De quoi susciter les craintes de plusieurs États membres comme la France, la Belgique, les Pays-Bas ou le Danemark, dont 40 % des produits de la pêche proviennent des eaux britanniques. « A Ostende, 75 % des poissons vendus à la criée proviennent des eaux britanniques. C’est 70 % à Boulogne », détaille Pierre Karleskind, eurodéputé français (groupe Renew), Président de la commission Pêche au Parlement européen (PE).
Après avoir écumé les ports français, belges, néerlandais et irlandais, à la rencontre des pêcheurs concernés, l’élu macronien s’est montré très inquiet des conséquences potentielles d’un Brexit sans accord. « Économiquement, c’est très lourd. Surtout en cas de hard Brexit », confie-t-il. Des milliers d’emplois sont en jeu dans la pêche mais aussi dans la transformation de ces produits.
Bruxelles prépare sa riposte
A Londres, au contraire, le gouvernement de Boris Johnson veut faire de ce secteur le symbole par excellence du « let’s take back control » (reprenons le contrôle), le credo des Brexiters les plus durs. Même si la pêche pèse à peine pour 1 % dans le PIB britannique, « Johnson cherchera une victoire politique », avertit Pierre Karleskind.

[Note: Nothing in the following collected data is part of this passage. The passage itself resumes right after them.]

(** The invariant of the union of the column labels: the labels are
    still those of the first table that has columns, or they are sorted. *)
Lemma fold_union_order ls : forall acc seen,
  Forall (fun l => l = [] \/ l = acc) seen
  \/ (acc <> [] /\ StronglySorted OrderedTypeEx.String_as_OT.lt acc) ->
  let g := fold_left index_union ls acc in
  Forall (fun l => l = [] \/ l = g) (seen ++ ls)
  \/ StronglySorted OrderedTypeEx.String_as_OT.lt g.
Proof.
  induction ls as [|c ls IH]; intros acc seen Hinv; simpl.
  - rewrite app_nil_r. destruct Hinv as [H|[_ H]]; auto.
  - replace (seen ++ c :: ls) with ((seen ++ [c]) ++ ls)
      by (rewrite <- app_assoc; reflexivity).
    apply IH. unfold index_union.
    destruct (bool_decide (c = [])) eqn:E1; simpl.
    { apply bool_decide_eq_true in E1. destruct Hinv as [H|H]; [left|auto].
      apply Forall_app. split; [exact H|]. constructor; [auto|constructor]. }
    destruct (bool_decide (acc = c)) eqn:E2; simpl.
    { apply bool_decide_eq_true in E2. destruct Hinv as [H|H]; [left|auto].
      apply Forall_app. split; [exact H|]. constructor; [auto|constructor]. }
    destruct (bool_decide (acc = [])) eqn:E3.
    { apply bool_decide_eq_true in E3. subst acc.
      destruct Hinv as [H|[H _]]; [left|congruence].
      apply Forall_app. split; [|constructor; [auto|constructor]].
      eapply Forall_impl; [exact H|]. intros l [->| ->]; auto. }
    right. split; [|apply sort_unique_sorted].
    apply bool_decide_eq_false in E3. intros E.
    destruct acc as [|a acc]; [congruence|].
    assert (a ∈ sort_unique ((a :: acc) ++ c)) as Ha
      by (apply elem_of_sort_unique; left).
    rewrite E in Ha. apply elem_of_nil in Ha. exact Ha.
Qed.

End ColumnOrder.



(** X7.  The columns of the joint matrix come in one of two orders: either
    every table that has columns has exactly the list of columns of the
    joint matrix, which is then kept as it is, or the columns of the joint
    matrix are in strictly ascending order of their characters. *)
Theorem joint_column_order (cnts : list DataFrame) :
  Forall wf_table cnts ->
  exists jmat,
    make_joint_matrix cnts = Ok jmat
    /\ (Forall (fun t => columns t = [] \/ columns t = columns jmat) cnts
        \/ StronglySorted OrderedTypeEx.String_as_OT.lt (columns jmat)).
Proof.
  intros Hwf. exists (joint cnts).
  split; [apply make_joint_matrix_joint, wf_table_shape, Hwf|].
  cbn [joint columns]. unfold joint_genes.
  destruct (fold_union_order (columns <$> cnts) [] [] (or_introl (Forall_nil_2 _)))
    as [H|H]; [left|right; exact H].
  simpl in H. apply Forall_fmap in H. exact H.
Qed.
Definition create_request (base64 price : value) : call :=
  page_request "/api/create-custom-product"
    (Obj [("title", Str "Custom Jersey"); ("imageBase64", base64); ("price", price)]).

Definition cart_request (variantId : value) : call :=
  page_request "/cart/add.js" (Obj [("id", variantId); ("quantity", Num 1)]).

(** [await (await fetch(...)).json()] *)
Definition fetch_json (c : call) : M value :=
  res <- fetch E c ;;
  let '(_, _, text) := res in
  match JSON_parse E text with
  | Some v => ret v
  | None => throw (SyntaxError "Unexpected token in JSON")
  end.

(** [canvas] is what [canvasEl.toDataURL('image/jpeg', 0.8)] gives: a data
    URL, or the error a tainted canvas throws. *)
Definition addCustomJerseyToCart (canvas : outcome string) (price : value) : M shown :=
  let price := default_to price (Str "499.00") in
  try_catch
    (dataUrl <- lift canvas ;;
     let base64 := split_second dataUrl in
     json <- fetch_json (create_request base64 price) ;;
     success <- lift (get json "success") ;;
     if negb (truthy success) then
       message <- lift (get json "message") ;;
       ret (Alert ("Create failed: " ++ to_str (or_else message (Str "unknown"))))
     else
       variantId <- lift (get json "variantId") ;;
       if negb (truthy variantId) then ret (Alert "No variant id returned")
       else
         fetch_json (cart_request variantId) ;;;
         ret (Navigate "/checkout"))
    (fun err => ret (Alert ("Something went wrong: " ++ message err))).

End Page.
End ThemeSnippet.

(* ================================================================== *)
(** ** Concrete environments

    A store, a clock and the graph of [JSON.parse] on the handful of texts
    that occur, used to run the handlers on explicit inputs. *)

Module Fixtures.

(** The double-quote character and a quoted name. *)
Definition dq : string := String (ascii_of_nat 34) EmptyString.
Definition q (s : string) : string := dq ++ s ++ dq.

Fixpoint assoc {A} (k : string) (tbl : list (string * A)) : option A :=
  match tbl with
  | [] => None
  | (k', a) :: tbl' => if (k =? k')%string then Some a else assoc k tbl'
  end.

(** [process.env] with the two required variables set. *)
Definition settings (extra : list (string * string)) (k : string) : option string :=
  assoc k (extra ++ [("SHOPIFY_STORE", "shop.myshopify.com");
                     ("SHOPIFY_ADMIN_API_TOKEN", "shpat_0")]).

(** JSON texts and the values [JSON.parse] gives for them. *)
Definition txt_null : string := "null".
Definition txt_empty_object : string := "{}".
Definition txt_not_found : string := "{" ++ q "errors" ++ ":" ++ q "Not Found" ++ "}".
Definition txt_variant_of_7 : string :=
  "{" ++ q "variant" ++ ":{" ++ q "id" ++ ":11," ++ q "product_id" ++ ":7}}".
Definition txt_product_other_sku : string :=
  "{" ++ q "product" ++ ":{" ++ q "id" ++ ":7," ++ q "variants" ++ ":[{"
      ++ q "id" ++ ":11," ++ q "sku" ++ ":" ++ q "OTHER" ++ "}]}}".
Definition txt_product_echo : string :=
  "{" ++ q "product" ++ ":{" ++ q "id" ++ ":7," ++ q "variants" ++ ":[{"
      ++ q "id" ++ ":11," ++ q "sku" ++ ":" ++ q "CUST-1700000000000" ++ "}]}}".
Definition txt_file : string :=
  "{" ++ q "file" ++ ":{" ++ q "url" ++ ":" ++ q "https://cdn.example/custom.jpg" ++ "}}".
Definition txt_order_twice : string :=
  "{" ++ q "line_items" ++ ":[{" ++ q "sku" ++ ":" ++ q "CUST-1700000000000" ++ ","
      ++ q "variant_id" ++ ":11},{" ++ q "sku" ++ ":" ++ q "CUST-1700000000000" ++ ","
      ++ q "variant_id" ++ ":11}]}".
Definition txt_order_null_item : string := "{" ++ q "line_items" ++ ":[null]}".
Definition txt_order_no_items : string := "{" ++ q "id" ++ ":1}".
Definition txt_unpublished : string :=
  "{" ++ q "products" ++ ":[{" ++ q "id" ++ ":7," ++ q "variants" ++ ":[{"
      ++ q "sku" ++ ":" ++ q "CUST-1700000000000" ++ "}]},{" ++ q "id" ++ ":8,"
      ++ q "variants" ++ ":[{" ++ q "sku" ++ ":" ++ q "SHIRT-1" ++ "}]}]}".

Definition line_item : value :=
  Obj [("sku", Str "CUST-1700000000000"); ("variant_id", Num 11)].

Definition json_table : list (string * value) :=
  [ (txt_null, Null);
    (txt_empty_object, Obj []);
    (txt_not_found, Obj [("errors", Str "Not Found")]);
    (txt_variant_of_7, Obj [("variant", Obj [("id", Num 11); ("product_id", Num 7)])]);
    (txt_product_other_sku,
       Obj [("product", Obj [("id", Num 7);
                             ("variants", Arr [Obj [("id", Num 11); ("sku", Str "OTHER")]])])]);
    (txt_product_echo,
       Obj [("product", Obj [("id", Num 7);
                             ("variants", Arr [Obj [("id", Num 11);
                                                    ("sku", Str "CUST-1700000000000")]])])]);
    (txt_file, Obj [("file", Obj [("url", Str "https://cdn.example/custom.jpg")])]);
    (txt_order_twice, Obj [("line_items", Arr [line_item; line_item])]);
    (txt_order_null_item, Obj [("line_items", Arr [Null])]);
    (txt_order_no_items, Obj [("id", Num 1)]);
    (txt_unpublished,
       Obj [("products",
             Arr [Obj [("id", Num 7);
                       ("variants", Arr [Obj [("sku", Str "CUST-1700000000000")]])];
                  Obj [("id", Num 8);
                       ("variants", Arr [Obj [("sku", Str "SHIRT-1")]])]])]) ].

(** A store that answers every request with status [st] and body [text]. *)
Definition always (st : Z) (stt text : string) (_ : list call) (_ : call) : fetch_result :=
  Response st stt text.

(** A store with one temporary product, 7, whose variant is 11: variant
    look-ups succeed, deletions answer with an empty object, file uploads
    return a URL and product creation returns [created]. *)
Definition store (created : string) (_ : list call) (c : call) : fetch_result :=
  if (method c =? "GET")%string then Response 200 "OK" txt_variant_of_7
  else if (method c =? "DELETE")%string then Response 200 "OK" txt_empty_object
  else if (url c =? "https://shop.myshopify.com/admin/api/2024-07/files.json")%string
       then Response 201 "Created" txt_file
  else Response 201 "Created" created.

(** A store listing two unpublished products, 7 (temporary) and 8. *)
Definition catalogue (_ : list call) (c : call) : fetch_result :=
  if (method c =? "GET")%string then Response 200 "OK" txt_unpublished
  else Response 200 "OK" txt_empty_object.

(** The same store when every deletion is refused with status 500. *)
Definition store_refusing_deletes (h : list call) (c : call) : fetch_result :=
  if (method c =? "DELETE")%string
  then Response 500 "Internal Server Error" txt_empty_object
  else store txt_empty_object h c.

(** A base64 HMAC-SHA256 digest is 44 characters long. *)
Definition digest : string := "3q2+796tvu8AAQIDBAUGBwgJCgsMDQ4PEBESExQVFhc=".

Definition mk (extra : list (string * string))
              (up : list call -> call -> fetch_result) (clock : nat -> Z) : env :=
  MkEnv (settings extra) up clock
        (fun s => assoc s json_table)
        (fun _ => "<json>")
        (fun _ _ => digest).

Definition millis : Z := 1700000000000.

End Fixtures.

(** More texts: answers of the create route as the storefront page sees
    them, and answers of the GraphQL endpoint. *)
Module Samples.

Import Fixtures.

Definition txt_created : string :=
  "{" ++ q "success" ++ ":true," ++ q "productId" ++ ":7," ++ q "variantId" ++ ":11,"
      ++ q "sku" ++ ":" ++ q "CUST-1700000000000" ++ "}".
Definition txt_create_failed : string :=
  "{" ++ q "success" ++ ":false," ++ q "message" ++ ":" ++ q "imageBase64 required" ++ "}".
Definition txt_file_created : string :=
  "{" ++ q "data" ++ ":{" ++ q "fileCreate" ++ ":{" ++ q "files" ++ ":[null,{"
      ++ q "__typename" ++ ":" ++ q "GenericFile" ++ "," ++ q "url" ++ ":"
      ++ q "https://cdn.example/a.jpg" ++ "}]," ++ q "userErrors" ++ ":[]}}}".
Definition txt_graphql_errors : string :=
  "{" ++ q "errors" ++ ":[{" ++ q "message" ++ ":" ++ q "Throttled" ++ "}]}".

Definition json_table : list (string * value) :=
  [ (txt_empty_object, Obj []);
    (txt_created,
       Obj [("success", Bool true); ("productId", Num 7); ("variantId", Num 11);
            ("sku", Str "CUST-1700000000000")]);
    (txt_create_failed,
       Obj [("success", Bool false); ("message", Str "imageBase64 required")]);
    (txt_file_created,
       Obj [("data", Obj [("fileCreate",
              Obj [("files", Arr [Null; Obj [("__typename", Str "GenericFile");
                                             ("url", Str "https://cdn.example/a.jpg")]]);
                   ("userErrors", Arr [])])])]);
    (txt_graphql_errors, Obj [("errors", Arr [Obj [("message", Str "Throttled")]])]) ].

(** The storefront's origin: the create route answers [created], the cart
    answers an empty object. *)
Definition origin (created : string) (_ : list call) (c : call) : fetch_result :=
  if (url c =? "/api/create-custom-product")%string
  then Response 200 "OK" created
  else Response 200 "OK" txt_empty_object.

Definition mk (up : list call -> call -> fetch_result) : env :=
  MkEnv (settings []) up (fun _ => millis)
        (fun s => assoc s json_table)
        (fun _ => "<json>")
        (fun _ _ => digest).

End Samples.

(* ================================================================== *)
(** ** Vocabulary of the statements *)

(** The upstream helper sends exactly one request, whatever comes back. *)
Definition sends_one (E : env) (sr : string -> string -> value -> M value) : Prop :=
  forall path method body w,
    snd (sr path method body w) =
    MkWorld (calls w ++ [request_opts E path method body]) (ticks w).

(** Values JavaScript prints digit for digit as [to_str] and [ToString] do:
    integers up to 2^53 in absolute value, and no object that carries a
    [toString] property of its own. *)
Fixpoint printable (v : value) : bool :=
  match v with
  | Num z => (Z.abs z <=? 2 ^ 53)%Z
  | Arr l => forallb printable l
  | Obj fs => match lookup "toString" fs with Undefined => true | _ => false end
  | Undefined | Null | Bool _ | Str _ => true
  end.

(** The handler gets the order [j] out of the request: no secret is
    configured and [JSON.parse(req.body.toString('utf8'))] gives [j].  An
    object in [req.body] never does, its text being [[object Object]]; an
    array does when its elements, joined by commas, spell a JSON text, as
    the one-element array that holds an order's text as a string. *)
Definition reads_order (E : env) (req : request value) (j : value) : Prop :=
  SHOPIFY_WEBHOOK_SECRET E = "" /\
  printable (req_body req) = true /\
  exists text, body_toString (req_body req) = Ok text /\ JSON_parse E text = Some j.

(** The request [deleteProduct] sends for a product id. *)
Definition delete_request (E : env) (pid : value) : call :=
  request_opts E ("products/" ++ to_str pid ++ ".json") "DELETE" Null.

(** The request the scan sends to resolve a variant reference. *)
Definition lookup_request (E : env) (variantId : value) : call :=
  request_opts E ("variants/" ++ to_str variantId ++ ".json") "GET" Null.

(** The request the admin sweep starts with. *)
Definition list_request (E : env) : call :=
  request_opts E "products.json?limit=250&published_status=unpublished" "GET" Null.

(** The world after the requests [l] have been sent. *)
Definition sent (w : world) (l : list call) : world :=
  MkWorld (calls w ++ l) (ticks w).

(** Orders the scan can read.  The scan of the line items throws, and the
    handler answers 500, when the body is [null], when [line_items] is truthy
    but neither an array nor a string, when an item is [null], or when an
    item's [sku] is truthy but not a string; [scannable] excludes exactly
    these shapes. *)
Definition readable_sku (sku : value) : bool :=
  match sku with
  | Str _ => true
  | _ => negb (truthy sku)
  end.

Definition readable_item (li : value) : bool :=
  match li with
  | Undefined | Null => false
  | Obj fs => readable_sku (lookup "sku" fs)
  | Bool _ | Num _ | Str _ | Arr _ => true
  end.

Definition readable_items (line_items : value) : bool :=
  match line_items with
  | Arr l => forallb readable_item l
  | Str _ => true
  | _ => negb (truthy line_items)
  end.

Definition scannable (j : value) : bool :=
  match j with
  | Undefined | Null => false
  | Obj fs => readable_items (lookup "line_items" fs)
  | Bool _ | Num _ | Str _ | Arr _ => true
  end.

(** The body can be read but has no [imageBase64] property. *)
Definition lacks (body : value) (k : string) : Prop := get body k = Ok Undefined.

(** A string of ASCII letters, what [[a-zA-Z]+] consumes. *)
Fixpoint letters (s : string) : bool :=
  match s with
  | EmptyString => true
  | String c s' => is_letter c && letters s'
  end.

D’où la volonté de Bruxelles, en position de relative faiblesse sur ce dossier, de négocier un paquet global dans lequel l’accord commercial sera associé à un accord sur la pêche et sur une concurrence loyale « ou il n’y aura pas d’accord du tout », a menacé Michel Barnier. « Sans accord sur la pêche, il n’y aura pas de feu vert au Parlement », a renchéri le Président français de la commission Pêche au PE.
Les Vingt-sept ont déjà préparé leur riposte. Faute d’accès aux eaux britanniques, les pêcheurs du Royaume-Uni se verront barrer l’accès au marché européen à coup de taxes prohibitives. « Ils devront manger leur poisson au petit-déjeuner, à midi et le soir ! », ironise un diplomate belge cité par le quotidien francophone Le Soir.
B. Johnson, un adversaire plus coriace que T. May
Les rapports de force ont néanmoins changé. Les Européens entament cette deuxième phase de négociation dans une position moins solide que lors de la précédente, qui visait alors à définir les termes du divorce.
Disposant d’une majorité fragile au Parlement britannique, à la tête d’un cabinet divisé, Theresa May disposait de peu de leviers face aux Vingt-sept, plus unis que jamais. Boris Johnson peut, lui, s’appuyer sur une majorité inédite à la Chambre des communes. A la suite d’un remaniement ministériel, mi-février, il s’est aussi entouré d’une équipe essentiellement constituée de Brexiters convaincus.
Autre atout non-négligeable pour le Royaume-Uni : la perspective d’un accord de libre-échange (ALE) avec les États-Unis. Le Département britannique pour le Commerce extérieur a en effet fait savoir qu’il avait mis sur pied une équipe « de classe mondiale » pour mener à bien ces pourparlers. Une façon de mettre la pression sur Bruxelles. Car si Londres parvenait à s’entendre rapidement avec Washington, ce succès politique pourrait porter un coup brutal au projet européen.
Un premier bilan au mois de juin
Dans ce contexte, l’UE aura plus de mal à imposer ses conditions même si elle bénéficie encore d’un levier de taille : le vieux continent reste en effet le premier partenaire commercial du Royaume-Uni (40 % de ses exportations). Toute la question au cours de ces prochains mois sera donc de savoir si un terrain d’entente est possible.
« Dans toute négociation, il y a toujours un peu de posture», analyse Fabian Zuleeg, du European Policy Centre (EPC), un think-tank influent basé à Bruxelles. Pour cet expert, si les conditions d’un accord, en particulier sur la concurrence, « n’apparaissent pas comme un diktat, un copié-collé de l’alignement européen (…) une zone d’atterrissage commune est possible », estime-t-il dans un entretien accordé à l’AFP.
Un premier bilan des négociations est programmé en juin. Mais les Britanniques ont déjà averti qu’ils quitteraient la table des négociations si aucun progrès significatif n’était réalisé d’ici là.